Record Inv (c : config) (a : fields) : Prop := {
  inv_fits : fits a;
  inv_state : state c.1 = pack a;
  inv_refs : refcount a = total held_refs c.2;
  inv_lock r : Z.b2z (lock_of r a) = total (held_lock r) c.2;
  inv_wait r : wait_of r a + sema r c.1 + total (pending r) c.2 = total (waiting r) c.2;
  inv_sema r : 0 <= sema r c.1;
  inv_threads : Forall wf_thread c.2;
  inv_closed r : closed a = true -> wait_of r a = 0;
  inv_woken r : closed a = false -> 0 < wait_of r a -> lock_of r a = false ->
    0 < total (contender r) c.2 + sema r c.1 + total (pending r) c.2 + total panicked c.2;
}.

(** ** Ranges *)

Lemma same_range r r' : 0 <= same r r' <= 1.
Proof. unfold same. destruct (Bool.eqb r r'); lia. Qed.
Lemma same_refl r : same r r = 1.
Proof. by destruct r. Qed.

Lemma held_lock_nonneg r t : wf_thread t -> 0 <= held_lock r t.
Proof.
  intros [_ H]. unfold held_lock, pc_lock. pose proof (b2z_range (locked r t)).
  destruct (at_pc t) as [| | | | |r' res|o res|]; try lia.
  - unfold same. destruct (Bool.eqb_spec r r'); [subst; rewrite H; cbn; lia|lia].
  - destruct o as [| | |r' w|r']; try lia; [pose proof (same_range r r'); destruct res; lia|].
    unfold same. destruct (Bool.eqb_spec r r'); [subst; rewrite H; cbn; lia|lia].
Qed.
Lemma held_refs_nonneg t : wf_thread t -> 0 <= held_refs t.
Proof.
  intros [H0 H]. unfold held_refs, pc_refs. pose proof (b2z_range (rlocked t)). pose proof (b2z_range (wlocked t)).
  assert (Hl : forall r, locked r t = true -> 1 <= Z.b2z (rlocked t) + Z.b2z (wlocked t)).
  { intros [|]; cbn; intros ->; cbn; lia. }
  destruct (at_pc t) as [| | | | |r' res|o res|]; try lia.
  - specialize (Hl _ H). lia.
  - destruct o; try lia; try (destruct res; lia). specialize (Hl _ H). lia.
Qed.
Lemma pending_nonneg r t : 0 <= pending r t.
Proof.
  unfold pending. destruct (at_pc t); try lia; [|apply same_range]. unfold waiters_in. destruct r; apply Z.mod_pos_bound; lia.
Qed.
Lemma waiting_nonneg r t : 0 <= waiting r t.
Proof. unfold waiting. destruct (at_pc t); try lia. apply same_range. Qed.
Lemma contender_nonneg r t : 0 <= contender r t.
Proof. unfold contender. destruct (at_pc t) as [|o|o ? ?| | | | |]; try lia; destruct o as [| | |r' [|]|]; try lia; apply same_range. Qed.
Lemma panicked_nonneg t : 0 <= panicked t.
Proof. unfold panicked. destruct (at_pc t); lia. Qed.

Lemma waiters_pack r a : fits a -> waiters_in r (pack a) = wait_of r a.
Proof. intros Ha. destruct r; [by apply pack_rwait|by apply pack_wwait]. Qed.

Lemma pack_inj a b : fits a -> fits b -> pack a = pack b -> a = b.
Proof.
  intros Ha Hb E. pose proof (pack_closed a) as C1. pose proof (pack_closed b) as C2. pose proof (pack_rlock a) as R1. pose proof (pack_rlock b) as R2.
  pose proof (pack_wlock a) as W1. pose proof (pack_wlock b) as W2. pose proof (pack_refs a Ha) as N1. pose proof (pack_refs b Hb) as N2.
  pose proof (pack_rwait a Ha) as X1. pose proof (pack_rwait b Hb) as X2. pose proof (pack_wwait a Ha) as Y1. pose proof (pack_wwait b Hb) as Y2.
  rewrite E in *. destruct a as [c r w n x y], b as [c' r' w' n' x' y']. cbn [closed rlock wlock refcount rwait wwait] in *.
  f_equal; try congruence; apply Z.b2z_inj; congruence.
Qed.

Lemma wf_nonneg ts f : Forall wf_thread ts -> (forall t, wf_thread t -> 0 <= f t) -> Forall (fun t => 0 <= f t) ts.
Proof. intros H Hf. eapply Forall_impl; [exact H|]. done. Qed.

.....

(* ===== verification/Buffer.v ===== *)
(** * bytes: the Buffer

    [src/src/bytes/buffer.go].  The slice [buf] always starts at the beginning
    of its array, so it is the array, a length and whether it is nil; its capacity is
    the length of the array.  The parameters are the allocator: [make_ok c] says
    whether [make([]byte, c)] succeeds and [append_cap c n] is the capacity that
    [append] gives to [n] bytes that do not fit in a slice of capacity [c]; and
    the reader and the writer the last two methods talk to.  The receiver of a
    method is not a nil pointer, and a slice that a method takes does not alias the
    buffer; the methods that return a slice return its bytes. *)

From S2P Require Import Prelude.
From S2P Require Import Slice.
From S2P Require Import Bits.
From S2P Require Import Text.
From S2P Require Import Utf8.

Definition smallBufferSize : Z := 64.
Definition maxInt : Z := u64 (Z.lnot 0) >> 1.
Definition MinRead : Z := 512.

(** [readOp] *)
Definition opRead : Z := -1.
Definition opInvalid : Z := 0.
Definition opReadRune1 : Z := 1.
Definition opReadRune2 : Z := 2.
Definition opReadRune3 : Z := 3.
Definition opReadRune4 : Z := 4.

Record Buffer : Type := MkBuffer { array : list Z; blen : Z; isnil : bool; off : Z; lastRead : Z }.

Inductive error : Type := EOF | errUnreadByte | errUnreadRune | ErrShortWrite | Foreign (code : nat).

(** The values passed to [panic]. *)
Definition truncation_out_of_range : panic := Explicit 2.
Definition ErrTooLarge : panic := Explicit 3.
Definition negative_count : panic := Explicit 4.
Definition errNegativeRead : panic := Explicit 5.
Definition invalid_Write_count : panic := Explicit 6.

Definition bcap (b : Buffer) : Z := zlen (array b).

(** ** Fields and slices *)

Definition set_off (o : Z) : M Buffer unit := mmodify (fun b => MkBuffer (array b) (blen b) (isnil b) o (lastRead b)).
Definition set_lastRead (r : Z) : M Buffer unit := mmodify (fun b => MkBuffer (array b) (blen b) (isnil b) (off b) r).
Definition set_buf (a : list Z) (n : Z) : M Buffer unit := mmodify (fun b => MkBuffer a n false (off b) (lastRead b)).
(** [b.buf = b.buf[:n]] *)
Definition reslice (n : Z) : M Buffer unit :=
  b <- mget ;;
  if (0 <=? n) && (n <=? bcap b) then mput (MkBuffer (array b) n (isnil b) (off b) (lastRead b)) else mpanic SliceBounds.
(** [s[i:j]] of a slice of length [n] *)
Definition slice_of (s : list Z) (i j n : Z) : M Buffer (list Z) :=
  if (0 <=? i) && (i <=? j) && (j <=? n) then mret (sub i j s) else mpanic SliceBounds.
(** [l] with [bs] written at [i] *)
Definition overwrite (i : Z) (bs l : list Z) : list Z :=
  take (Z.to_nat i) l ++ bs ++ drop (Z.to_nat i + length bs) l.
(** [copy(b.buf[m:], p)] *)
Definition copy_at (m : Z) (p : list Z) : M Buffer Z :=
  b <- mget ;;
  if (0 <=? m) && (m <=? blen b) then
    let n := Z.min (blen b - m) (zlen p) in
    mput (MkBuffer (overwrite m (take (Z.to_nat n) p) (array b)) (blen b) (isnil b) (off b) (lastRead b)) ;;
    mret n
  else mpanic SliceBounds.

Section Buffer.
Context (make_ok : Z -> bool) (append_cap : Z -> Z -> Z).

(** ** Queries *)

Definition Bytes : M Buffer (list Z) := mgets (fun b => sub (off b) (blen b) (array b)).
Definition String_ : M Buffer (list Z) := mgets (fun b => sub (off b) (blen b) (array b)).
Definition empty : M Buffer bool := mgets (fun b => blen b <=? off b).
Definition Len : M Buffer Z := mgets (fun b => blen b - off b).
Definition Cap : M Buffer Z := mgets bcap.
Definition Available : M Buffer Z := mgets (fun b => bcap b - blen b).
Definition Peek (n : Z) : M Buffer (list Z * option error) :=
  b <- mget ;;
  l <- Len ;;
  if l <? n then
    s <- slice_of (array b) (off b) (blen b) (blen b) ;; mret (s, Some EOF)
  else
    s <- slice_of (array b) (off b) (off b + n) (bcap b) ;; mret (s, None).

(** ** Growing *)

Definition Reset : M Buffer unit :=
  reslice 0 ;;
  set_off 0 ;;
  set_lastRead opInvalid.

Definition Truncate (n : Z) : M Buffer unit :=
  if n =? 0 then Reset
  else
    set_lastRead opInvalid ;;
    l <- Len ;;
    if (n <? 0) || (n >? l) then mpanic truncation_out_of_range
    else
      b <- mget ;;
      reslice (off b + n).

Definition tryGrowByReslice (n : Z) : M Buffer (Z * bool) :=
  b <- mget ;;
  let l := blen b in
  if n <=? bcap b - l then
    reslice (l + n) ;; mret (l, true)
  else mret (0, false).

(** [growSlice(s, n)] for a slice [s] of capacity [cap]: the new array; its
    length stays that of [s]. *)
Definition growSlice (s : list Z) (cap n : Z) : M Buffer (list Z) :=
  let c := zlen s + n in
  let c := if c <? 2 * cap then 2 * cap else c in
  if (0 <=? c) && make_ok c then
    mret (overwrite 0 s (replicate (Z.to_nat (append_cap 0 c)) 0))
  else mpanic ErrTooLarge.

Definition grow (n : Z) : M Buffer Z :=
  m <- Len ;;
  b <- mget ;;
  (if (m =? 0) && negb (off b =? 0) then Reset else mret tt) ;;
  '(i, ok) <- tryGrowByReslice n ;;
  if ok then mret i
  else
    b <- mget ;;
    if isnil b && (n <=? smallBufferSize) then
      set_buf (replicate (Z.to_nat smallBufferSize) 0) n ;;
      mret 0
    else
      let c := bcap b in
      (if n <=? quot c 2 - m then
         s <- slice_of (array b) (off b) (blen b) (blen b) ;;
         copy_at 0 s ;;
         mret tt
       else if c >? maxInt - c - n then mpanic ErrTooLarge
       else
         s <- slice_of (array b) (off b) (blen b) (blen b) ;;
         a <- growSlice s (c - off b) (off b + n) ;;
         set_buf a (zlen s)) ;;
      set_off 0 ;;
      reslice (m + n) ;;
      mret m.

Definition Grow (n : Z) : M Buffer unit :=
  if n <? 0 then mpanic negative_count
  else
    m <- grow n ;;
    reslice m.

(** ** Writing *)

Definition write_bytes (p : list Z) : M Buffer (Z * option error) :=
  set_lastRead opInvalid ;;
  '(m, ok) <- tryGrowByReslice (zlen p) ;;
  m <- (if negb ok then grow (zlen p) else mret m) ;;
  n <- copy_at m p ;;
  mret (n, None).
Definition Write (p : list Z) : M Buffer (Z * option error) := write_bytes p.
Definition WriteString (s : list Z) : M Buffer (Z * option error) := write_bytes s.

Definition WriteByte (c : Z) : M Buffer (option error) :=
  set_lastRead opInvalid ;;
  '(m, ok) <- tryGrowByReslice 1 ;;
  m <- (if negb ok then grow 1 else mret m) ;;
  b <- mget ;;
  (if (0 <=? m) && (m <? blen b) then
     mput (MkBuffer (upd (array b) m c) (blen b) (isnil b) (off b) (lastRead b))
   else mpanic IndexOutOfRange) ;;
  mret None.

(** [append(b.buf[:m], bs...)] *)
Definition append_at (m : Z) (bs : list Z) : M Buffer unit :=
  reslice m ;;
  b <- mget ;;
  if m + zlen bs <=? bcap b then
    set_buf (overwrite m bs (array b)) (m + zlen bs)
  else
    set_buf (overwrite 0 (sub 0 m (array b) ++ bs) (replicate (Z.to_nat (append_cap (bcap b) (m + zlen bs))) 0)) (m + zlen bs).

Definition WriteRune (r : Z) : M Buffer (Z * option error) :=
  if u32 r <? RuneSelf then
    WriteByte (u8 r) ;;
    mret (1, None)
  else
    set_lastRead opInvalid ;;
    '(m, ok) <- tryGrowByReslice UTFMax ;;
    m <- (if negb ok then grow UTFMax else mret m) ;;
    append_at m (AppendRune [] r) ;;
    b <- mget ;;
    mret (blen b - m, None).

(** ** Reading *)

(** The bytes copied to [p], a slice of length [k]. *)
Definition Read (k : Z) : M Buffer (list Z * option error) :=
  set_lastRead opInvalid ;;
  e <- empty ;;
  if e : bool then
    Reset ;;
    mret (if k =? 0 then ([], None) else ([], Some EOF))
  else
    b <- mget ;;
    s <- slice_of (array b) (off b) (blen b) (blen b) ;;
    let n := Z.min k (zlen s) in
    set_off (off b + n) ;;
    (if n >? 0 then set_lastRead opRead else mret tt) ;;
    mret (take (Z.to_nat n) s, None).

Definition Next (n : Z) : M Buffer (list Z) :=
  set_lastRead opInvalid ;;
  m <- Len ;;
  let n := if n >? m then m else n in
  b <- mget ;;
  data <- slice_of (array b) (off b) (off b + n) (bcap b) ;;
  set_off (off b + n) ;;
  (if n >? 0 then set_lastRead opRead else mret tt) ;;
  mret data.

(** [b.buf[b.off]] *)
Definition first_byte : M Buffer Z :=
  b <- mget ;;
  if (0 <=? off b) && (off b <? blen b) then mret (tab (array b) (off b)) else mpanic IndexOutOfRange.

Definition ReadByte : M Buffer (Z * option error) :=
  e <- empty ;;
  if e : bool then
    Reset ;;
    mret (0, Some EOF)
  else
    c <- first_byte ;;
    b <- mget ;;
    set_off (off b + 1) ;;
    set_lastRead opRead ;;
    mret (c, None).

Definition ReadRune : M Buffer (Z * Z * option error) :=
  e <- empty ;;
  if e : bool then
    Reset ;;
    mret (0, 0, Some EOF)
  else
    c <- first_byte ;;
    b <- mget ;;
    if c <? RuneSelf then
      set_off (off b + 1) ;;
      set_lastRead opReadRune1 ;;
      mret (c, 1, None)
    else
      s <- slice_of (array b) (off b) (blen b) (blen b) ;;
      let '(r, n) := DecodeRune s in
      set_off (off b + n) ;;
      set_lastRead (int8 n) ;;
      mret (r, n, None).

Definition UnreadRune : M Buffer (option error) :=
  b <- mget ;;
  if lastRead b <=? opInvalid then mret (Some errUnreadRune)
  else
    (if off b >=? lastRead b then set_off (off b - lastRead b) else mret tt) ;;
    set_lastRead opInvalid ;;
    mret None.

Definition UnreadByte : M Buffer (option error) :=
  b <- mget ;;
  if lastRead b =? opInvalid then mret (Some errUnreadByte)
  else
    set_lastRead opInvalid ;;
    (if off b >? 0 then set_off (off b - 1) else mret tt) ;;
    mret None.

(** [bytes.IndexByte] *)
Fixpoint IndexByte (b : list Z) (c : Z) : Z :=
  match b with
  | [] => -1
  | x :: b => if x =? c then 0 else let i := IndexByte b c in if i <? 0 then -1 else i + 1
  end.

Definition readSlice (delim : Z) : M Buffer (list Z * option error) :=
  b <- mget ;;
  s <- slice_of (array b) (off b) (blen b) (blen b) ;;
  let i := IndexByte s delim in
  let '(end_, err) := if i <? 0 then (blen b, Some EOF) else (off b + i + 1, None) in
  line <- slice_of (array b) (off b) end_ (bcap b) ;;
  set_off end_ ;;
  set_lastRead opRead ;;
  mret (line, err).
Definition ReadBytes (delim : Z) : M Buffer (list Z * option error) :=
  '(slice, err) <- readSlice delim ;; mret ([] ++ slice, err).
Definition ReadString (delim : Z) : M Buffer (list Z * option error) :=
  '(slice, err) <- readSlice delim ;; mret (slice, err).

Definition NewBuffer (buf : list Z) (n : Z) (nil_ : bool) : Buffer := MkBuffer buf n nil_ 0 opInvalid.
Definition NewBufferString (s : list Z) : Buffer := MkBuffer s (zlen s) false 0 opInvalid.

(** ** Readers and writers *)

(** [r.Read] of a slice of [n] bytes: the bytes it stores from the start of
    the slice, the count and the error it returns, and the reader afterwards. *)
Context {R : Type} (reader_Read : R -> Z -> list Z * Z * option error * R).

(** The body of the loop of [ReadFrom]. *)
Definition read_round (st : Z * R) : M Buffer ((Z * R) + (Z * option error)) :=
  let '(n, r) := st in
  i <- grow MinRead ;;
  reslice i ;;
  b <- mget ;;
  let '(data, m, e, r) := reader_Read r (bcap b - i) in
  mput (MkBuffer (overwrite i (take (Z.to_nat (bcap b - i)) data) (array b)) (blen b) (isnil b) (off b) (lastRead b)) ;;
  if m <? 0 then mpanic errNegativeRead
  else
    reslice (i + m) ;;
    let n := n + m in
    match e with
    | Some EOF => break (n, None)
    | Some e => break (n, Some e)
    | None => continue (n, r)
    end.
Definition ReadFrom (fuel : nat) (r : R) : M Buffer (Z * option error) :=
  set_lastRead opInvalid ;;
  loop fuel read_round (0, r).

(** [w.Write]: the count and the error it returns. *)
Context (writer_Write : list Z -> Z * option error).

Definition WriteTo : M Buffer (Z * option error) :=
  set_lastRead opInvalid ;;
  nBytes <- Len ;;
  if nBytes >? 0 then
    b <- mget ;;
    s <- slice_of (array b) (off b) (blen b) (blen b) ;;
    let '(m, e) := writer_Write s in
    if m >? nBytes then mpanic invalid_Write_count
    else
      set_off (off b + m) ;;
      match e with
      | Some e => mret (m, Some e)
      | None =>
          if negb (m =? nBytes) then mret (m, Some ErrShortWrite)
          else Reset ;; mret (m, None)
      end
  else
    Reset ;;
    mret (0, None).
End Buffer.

.....

Reproducing the whole listing above is not the task. Copy exactly only the lines from the one with "if l <? n then" to the one with "Definition growSlice (s", both kept.

* WRITTEN REPLY:
  if l <? n then
    s <- slice_of (array b) (off b) (blen b) (blen b) ;; mret (s, Some EOF)
  else
    s <- slice_of (array b) (off b) (off b + n) (bcap b) ;; mret (s, None).

(** ** Growing *)

Definition Reset : M Buffer unit :=
  reslice 0 ;;
  set_off 0 ;;
  set_lastRead opInvalid.

Definition Truncate (n : Z) : M Buffer unit :=
  if n =? 0 then Reset
  else
    set_lastRead opInvalid ;;
    l <- Len ;;
    if (n <? 0) || (n >? l) then mpanic truncation_out_of_range
    else
      b <- mget ;;
      reslice (off b + n).

Definition tryGrowByReslice (n : Z) : M Buffer (Z * bool) :=
  b <- mget ;;
  let l := blen b in
  if n <=? bcap b - l then
    reslice (l + n) ;; mret (l, true)
  else mret (0, false).

(** [growSlice(s, n)] for a slice [s] of capacity [cap]: the new array; its
    length stays that of [s]. *)
Definition growSlice (s : list Z) (cap n : Z) : M Buffer (list Z) :=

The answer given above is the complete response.